There will also be three meeting places for the different local government communities that make up the broad UCLG family. This will allow each local government community to discuss the issues relevant to its own perspective, as well as its contribution to the network as a whole.

Community Forums 

The UCLG Congress Programme Bogota 2016. Community forums

  • Constituencies: Metropolitan and peripheral cities; Intermediary cities; Locally elected women.
  • Local government associations
  • Regional governments


Permanent working platforms: co-creating the city 

In a rapidly changing world, cities and territories are where national and local debates on the future connect. Local governments are ideally placed to act as hubs for bottom-up dialogue between citizens and institutions. 
In order to harness this capacity, the Summit will host two permanent working platforms. These will allow local officials, experts, academics, civil society representatives and partners to discuss some of today’s most pressing policy issues before, during and after the Summit.

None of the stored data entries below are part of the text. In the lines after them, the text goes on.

Lemma rowsOK_tail r page sc sc' : rowsOK (r :: page) sc -> sc_cursor sc' = Name r -> sc_from sc' = sc_from sc -> rowsOK page sc'.
Proof.
  intros [H1 H2 H3] Ec Ef. apply StronglySorted_inv in H1 as [H1 H1']. apply Forall_cons in H2 as [Hr H2]. destruct Hr as (_ & Hr & _).
  unfold ahead in Hr. apply andb_true_iff in Hr as [Hcr Hfr]. split; [done| |].
  - rewrite !Forall_forall in *. intros x Hx. destruct (H2 x Hx) as (Hc & Ha & Hp). split; [done|]. split; [|done]. unfold ahead in *.
    apply andb_true_iff in Ha as [_ Ha]. by rewrite Ec, Ef, (H1' x Hx), Ha.
  - intros p Hp Ha. unfold ahead in Ha. rewrite Ec, Ef in Ha. apply andb_true_iff in Ha as [Hlt Hf].
    destruct (H3 p Hp) as [Hin|Hall]; [unfold ahead; by rewrite (ltb_trans _ (Name r)), Hf| |right; by apply Forall_inv_tail in Hall].
    cbn in Hin. apply elem_of_cons in Hin as [->|Hin]; [by rewrite ltb_irrefl in Hlt|by left].
Qed.

(** Later states have less ahead. *)
Lemma ahead_mono sc sc' n q : ahead sc n = true -> sc_cursor sc' = n -> (sc_from sc <=s sc_from sc') = true -> ahead sc' q = true -> ahead sc q = true.
Proof.
  intros Hn Ec Hf Hq. unfold ahead in *. rewrite Ec in Hq. apply andb_true_iff in Hn as [Hn _], Hq as [Hq Hq']. by rewrite (ltb_trans _ n), (leb_trans _ (sc_from sc')).
Qed.
Lemma ahead_passed sc n : sc_cursor sc = n -> ahead sc n = false.
Proof. intros <-. unfold ahead. by rewrite ltb_irrefl. Qed.

Lemma count_found sc : sc_count sc = Z.of_nat (length (found sc)).
Proof. unfold sc_count, found. rewrite length_app, !length_map. lia. Qed.

Lemma scanRows_ok page sc : done_with sc -> sc_count sc <= maxKeys -> rowsOK page sc ->
  exists sc', scanRows ign Format bucket base prefix delimiter after maxKeys page sc w = (Ok sc', w) /\ done_with sc' /\ sc_count sc' <= maxKeys + 1 /\
    (sc_from sc <=s sc_from sc') = true /\ (forall q, ahead sc' q = true -> ahead sc q = true) /\ (forall r, head page = Some r -> ahead sc' (Name r) = false).
Proof.
  revert sc. induction page as [|r page IH]; intros sc Hsc Hcnt Hok; cbn [scanRows].
  { exists sc. split; [done|]. split; [done|]. split; [lia|]. split; [apply leb_refl|]. by split. }
  unfold bindS. rewrite (ctxErrW_quiet w Hcalm). set (n := Name r). pose proof (ro_each _ _ Hok) as Heach. apply Forall_inv in Heach as (Hcan & Hah & Hrange).
  rewrite (catalogFile_calm n (canonical_parts n Hcan)). pose proof (rowsOK_first r page sc) as Hfirst.
  assert (forall sc1, done_with sc1 -> sc_count sc1 <= maxKeys -> sc_cursor sc1 = n -> sc_from sc1 = sc_from sc ->
    exists sc', scanRows ign Format bucket base prefix delimiter after maxKeys page sc1 w = (Ok sc', w) /\ done_with sc' /\ sc_count sc' <= maxKeys + 1 /\
    (sc_from sc <=s sc_from sc') = true /\ (forall q, ahead sc' q = true -> ahead sc q = true) /\ (forall r', head (r :: page) = Some r' -> ahead sc' (Name r') = false)) as Hgo.
  { intros sc1 Hsc1 Hc1 Ec1 Ef1. destruct (IH sc1 Hsc1 Hc1) as (sc' & E & H1 & H2 & Hf' & H3 & _); [by eapply rowsOK_tail|]. exists sc'. split; [done|]. split; [done|]. split; [done|]. split; [by rewrite <- Ef1|].
    split; [intros q Hq; apply (ahead_mono sc sc1 n); [done|done|by rewrite Ef1, leb_refl|by apply H3]|]. intros r' [= <-]. fold n.
    destruct (ahead sc' n) eqn:Ea; [|done]. by rewrite <- (ahead_passed sc1 n Ec1), (H3 n Ea). }
  destruct (listedFile ign bucket T n) as [i|] eqn:El.
  2: { apply Hgo; [|done|done|done]. apply (scanned_skip ign Format bucket prefix delimiter after T); [done|done| |by intros; apply Hfirst]. intros [[[i Hi] _] _]. congruence. }
  assert (shownAt n) as Hsn by (by apply (range_shown n i)).
  assert (itemFor Format prefix delimiter (TrimPrefix n base) i = itemOf n) as Eit by (unfold itemAt; by rewrite El). rewrite Eit.
  destruct (li_prefix (itemOf n)) eqn:Ep.
  - destruct (scanned_group ign Format readdir bucket prefix delimiter after T HT Hbucket Hprefix Hdelimiter shown_valid sc n Hsc Hah Hsn ltac:(by intros; apply Hfirst) Ep) as [Hg Hff].
    eexists. split; [reflexivity|]. cbn [sc_from sc_cursor sc_objects sc_prefixes]. split; [exact Hg|]. split.
    + unfold sc_count in *. cbn [sc_objects sc_prefixes]. destruct (after <s _); [rewrite length_app; cbn; lia|lia].
    + split; [done|]. split; [intros q; by apply (ahead_mono sc _ n)|]. intros r' [= <-]. by apply ahead_passed.
  - pose proof (scanned_object ign Format readdir bucket prefix delimiter after T HT sc n Hsc Hah Hsn ltac:(by intros; apply Hfirst) Ep) as Ho.
    set (sc1 := mkScan (sc_from sc) n (sc_objects sc ++ [li_object (itemOf n)]) (sc_prefixes sc)) in *. cbn [sc_from sc_cursor sc_objects sc_prefixes]. fold sc1.
    assert (sc_count sc1 = sc_count sc + 1) as Ecnt by (unfold sc_count; cbn; rewrite length_app; cbn; lia).
    destruct (maxKeys <? sc_count sc1) eqn:Em; [|apply Z.ltb_ge in Em; by apply Hgo].
    exists sc1. split; [done|]. split; [done|]. split; [lia|]. split; [apply leb_refl|]. split; [intros q; apply (ahead_mono sc sc1 n); [done|done|apply leb_refl]|]. intros r' [= <-]. by apply ahead_passed.
Qed.
(* ===== verification/Replace.v ===== *)
(** * Replacing a file or a tree

    internal/fileops/replace.go and replacement_tree.go: a source, moved or freshly copied, takes
    the place of a destination through a backup and a journal that says how to go on or back.
    Every system call may fail, and the process may be killed at any of them; what is in the
    directories stays as it is then. Objects are trees of files, links and directories; the
    directories above the three paths are fixed, but for the staging directory of a copy. The
    journal's JSON is the record it encodes; SHA-256 is a parameter. *)

From S2P Require Import Prelude GoStrings Hoare Names.

(** ** Objects *)

(** Device and inode, permission bits, and what the object holds. *)
Inductive object :=
| OFile (dev ino perm mtime : Z) (bytes : string)
| OLink (dev ino perm : Z) (target : string)
| ODir (dev ino perm : Z) (children : list (string * object))
| OOther.

(** The type bits of an os.FileMode. *)
Inductive kind := KFile | KLink | KDir.
#[export] Instance kind_eq_dec : EqDecision kind.
Proof. solve_decision. Defined.

(** [type replacementEntry struct] *)
Record replacementEntry := mkEntry {
  re_Name : string; re_Device : Z; re_Inode : Z; re_Mode : kind * Z; re_Size : Z; re_Mtime : Z; re_Hash : string; re_Link : string
}.
#[export] Instance replacementEntry_eq_dec : EqDecision replacementEntry.
Proof. solve_decision. Defined.

(** [type replacement struct] *)
Record replacement := mkReplacement {
  rp_Format : Z; rp_Destination : string; rp_Source : string; rp_Backup : string; rp_CopyStage : string;
  rp_Old : list replacementEntry; rp_New : list replacementEntry; rp_Committed : bool
}.

(** ** The disk *)

(** What a system call meets. *)
Inductive cut := CNone | CFail | CKill.

Record Disk := mkDisk {
  dk_at : gmap string object;            (* the objects at the paths of a replacement *)
  dk_stages : gset string;               (* staging directories *)
  dk_journals : gmap string replacement; (* .birak/transactions *)
  dk_cuts : list cut                     (* one element per system call *)
}.
Definition set_at (m : gmap string object) (dk : Disk) : Disk := mkDisk m (dk_stages dk) (dk_journals dk) (dk_cuts dk).
Definition set_stages (s : gset string) (dk : Disk) : Disk := mkDisk (dk_at dk) s (dk_journals dk) (dk_cuts dk).
Definition set_journals (j : gmap string replacement) (dk : Disk) : Disk := mkDisk (dk_at dk) (dk_stages dk) j (dk_cuts dk).
Definition set_cuts (cs : list cut) (dk : Disk) : Disk := mkDisk (dk_at dk) (dk_stages dk) (dk_journals dk) cs.

Inductive rperr := RKilled | RSys | RInvalid | RConflict (name : string) | RMissingSource | RExists | RUnsupported | RNotFound.

Abbreviation R := (SE Disk rperr).

Definition tick (cs : list cut) : result rperr unit * list cut :=
  match cs with
  | CFail :: cs => (Err RSys, cs)
  | CKill :: cs => (Err RKilled, cs)
  | CNone :: cs => (Ok tt, cs)
  | [] => (Ok tt, [])
  end.
(** *** The end of every recovery *)

Lemma runs_finish (F : assertion) s0 st' os od ob x : rp_CopyStage st' = stg -> (stg <> "" -> os = None) ->
  (forall m s, s = s0 \/ (stg <> "" /\ s = s0 ∖ {[ stg ]}) -> objects os od ob m -> F m s {[ jn := st' ]}) ->
  (forall m s, objects os od ob m -> F m s ∅) ->
  kept_by (Here s0 {[ jn := st' ]} os od ob) (finishRecovery jn st') (fun _ m s j => j = ∅ /\ objects os od ob m) F x.
Proof.
  intros Est Hos HF HF0. unfold finishRecovery. rewrite Est.
  set (J := (fun m s j => (s = s0 \/ (stg <> "" /\ s = s0 ∖ {[ stg ]})) /\ j = {[ jn := st' ]} /\ objects os od ob m) : assertion).
  assert (forall m s j, J m s j -> F m s j) as HJF by (intros m s j (H1 & -> & H2); by apply HF).
  apply (runs_bind _ _ _ _ (fun _ => J)).
  - destruct (String.eqb_spec stg "") as [E|Hne]; cbn [negb]; [apply runs_ret; intros m s j (-> & -> & H); split; auto|]. unfold removeStage. specialize (Hos Hne) as ->.
    apply (runs_bind _ _ _ _ (fun _ => Here s0 {[ jn := st' ]} None od ob)); [apply runs_sys; intros m s j (-> & -> & H); apply HF; auto|]. intros _.
    apply runs_get. intros d0 (_ & _ & H0 & _). destruct paths_apart as (_ & _ & _ & Hp). rewrite <- (Hp Hne), H0. apply runs_modify; [done|].
    intros dk ((Hs & Hj & Hm) & _ & _ & _). cbn. rewrite Hs. split; auto.
  - intros _. apply (runs_bind _ _ _ _ (fun _ => J)); [by apply runs_syncParents|]. intros _. apply (runs_bind _ _ _ _ (fun _ => J)); [by apply runs_sys|]. intros _.
    apply runs_get. intros d0 (_ & -> & _). rewrite lookup_singleton_eq. apply (runs_bind _ _ _ _ (fun _ m s j => j = ∅ /\ objects os od ob m)).
    + apply runs_modify; [done|]. intros dk ((_ & Hj & Hm) & _ & _ & _). cbn. rewrite Hj. split; [apply delete_singleton_eq|done].
    + intros []. apply runs_sys. intros m s j (-> & H). by apply HF0.
Qed.
(** *** Rolling back *)

Lemma part_self o : supportedAt o = true -> part sha256Hex o o.
Proof. done. Qed.
Lemma part_none o : part sha256Hex None o.
Proof. split; [done|]. intros e H. by apply not_elem_of_nil in H. Qed.

Lemma Here_Pending s0 os od ob m s j : stagesOK s0 -> stopped os od ob -> Here s0 {[ jn := st ]} os od ob m s j -> Pending m s j.
Proof. intros Hs Hst (-> & -> & Hm). split; [done|]. split; [done|]. by exists os, od, ob. Qed.

Lemma runs_dispose s0 x e : stagesOK s0 -> part sha256Hex x (Some N) -> (stg = "" -> x = Some N) ->
  kept_by (Here s0 {[ jn := st ]} x O None) (if negb (stg =s "") then removeReplacementTree src else retS tt)
    (fun _ => Here s0 {[ jn := st ]} keptSource O None) Pending e.
Proof.
  intros Hs Hx Hn. unfold keptSource. destruct (String.eqb_spec stg "") as [E|Hne]; cbn [negb]; [rewrite (Hn E); by apply runs_ret|].
  apply (runs_remove sha256Hex) with (o := x); [| |by destruct Hx].
  - intros m s j (-> & -> & Hm). split; [by destruct Hm|]. split; [split; [done|]; split; [done|]; by eapply (objects_alter_src _ _ _ None)|].
    intros y Hy _. eapply (Here_Pending s0 y O None); [done| |split; [done|]; split; [done|]; by eapply objects_alter_src]. apply st_cleaning; [done|].
    split; [by destruct Hy|]. intros en Hin. by apply Hx, Hy.
  - intros m s j H. by eapply (Here_Pending s0 x O None); [|apply st_cleaning|].
Qed.

Lemma length_manifestAt o : supportedAt o = true -> (length (manifestAt sha256Hex o) =? 0)%nat = bool_decide (o = None).
Proof.
  intros Hs. case_bool_decide as E; [by rewrite E|]. apply Nat.eqb_neq. intros E2%length_zero_iff_nil. by apply E, (manifestAt_empty sha256Hex).
Qed.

The platforms will begin the work in the run up to the Summit and their work will feed into the Congress Policy Dialogues and Summit outcomes.

  • The Future of Cities. This platform will aim to foresight the major changes that cities will face over the coming decades, as well as suggest how local governments will need to adapt to cope with them.
  • The Right to the City. Discussing the concrete implementation of the right to the city in our communities will be instrumental to the social transformation of our cities and territories.